▶ **Task objective**: Look through the listing below, and wherever a line has the string "leaves", copy it.
▬▬▬▬▬▬▬▬▬▬
(** * moto: CloudWatch backend and VPN gateway backend

    A shallow embedding of [moto/cloudwatch/models.py] and
    [moto/ec2/models/vpn_gateway.py], with the properties of the
    specification proved (or refuted) on it.

    Conventions of the embedding.
    - A Python [dict] is a [gmap]; a Python [set] is a [gset].  The iteration
      order of a [gmap] stands for the iteration order of the dictionary; no
      statement below depends on that order.  The iteration order of a set
      of strings changes from one run of the interpreter to the next: it is
      an argument of the method that iterates over a set.
    - A [datetime] is its date and time fields, as a number of microseconds
      since 0001-01-01T00:00:00, and the offset of its zone from UTC, if it
      has a zone; the zones are those of a fixed offset.  A [timedelta] is a
      number of microseconds.  Both have a range, and an operation that
      leaves it raises [OverflowError]; a comparison between a naive and an
      aware [datetime] raises [TypeError].
    - [json.loads] runs under the limits of the interpreter: the nesting
      that the recursion limit leaves and the longest integer literal that
      [int] converts.  They are an argument.
    - A metric value is an IEEE 754 binary64 number ([float]).
    - A raised exception is the [Raise] case of [result]; a method that
      mutates [self] returns the new backend next to its return value.
    - [datetime.utcnow()] and [uuid4()] read the outside world: the instant
      and the 128 random bits they would obtain are arguments. *)

From Stdlib Require Import ZArith Floats Uint63 Ascii String.
From stdpp Require Import gmap strings list fin_maps sorting pretty.

Local Open Scope string_scope.
Local Open Scope list_scope.
Local Open Scope Z_scope.

(** ** Exceptions and results *)

Inductive exn : Type :=
| RESTError (code message : string) (status : option Z)
| AssertionError
| RecursionError
| KeyError (key : string)
| ValueError (message : string)
| JSONDecodeError
| ZeroDivisionError
| TypeError
| OverflowError
| InvalidVPCIdError (vpc_id : string)
| InvalidVpnGatewayIdError (vpn_gateway_id : string)
| InvalidVpnGatewayAttachmentError (vpn_gateway_id vpc_id : string).

(** [except ValueError] catches [ValueError] and its subclass
    [json.JSONDecodeError]. *)
Definition is_ValueError (e : exn) : bool :=
  match e with
  | ValueError _ | JSONDecodeError => true
  | _ => false
  end.

Inductive result (A : Type) : Type :=
| Ok (a : A)
| Raise (e : exn).

Arguments Ok {A} a.
Arguments Raise {A} e.

#[global] Instance result_ret : MRet result := fun A a => Ok a.

#[global] Instance result_bind : MBind result := fun A B k r =>
  match r with
  | Ok a => k a
  | Raise e => Raise e
  end.

(** ** Dimension *)

Module Dimension.

Record t : Type := make { name : string; value : string }.

(** The right operand of [==] and [!=] is any object. *)
Inductive item : Type :=
| OfDimension (d : t)
| OfStr (s : string)
| OfNone.

(** [Dimension.__eq__] *)
Definition __eq__ (self : t) (it : item) : bool :=
  match it with
  | OfDimension d =>
      String.eqb (name self) (name d) && String.eqb (value self) (value d)
  | _ => false
  end.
▬▬▬▬▬▬▬▬▬▬
▶ **Finished task**:
      leaves it raises [OverflowError]; a comparison between a naive and an
      that the recursion limit leaves and the longest integer literal that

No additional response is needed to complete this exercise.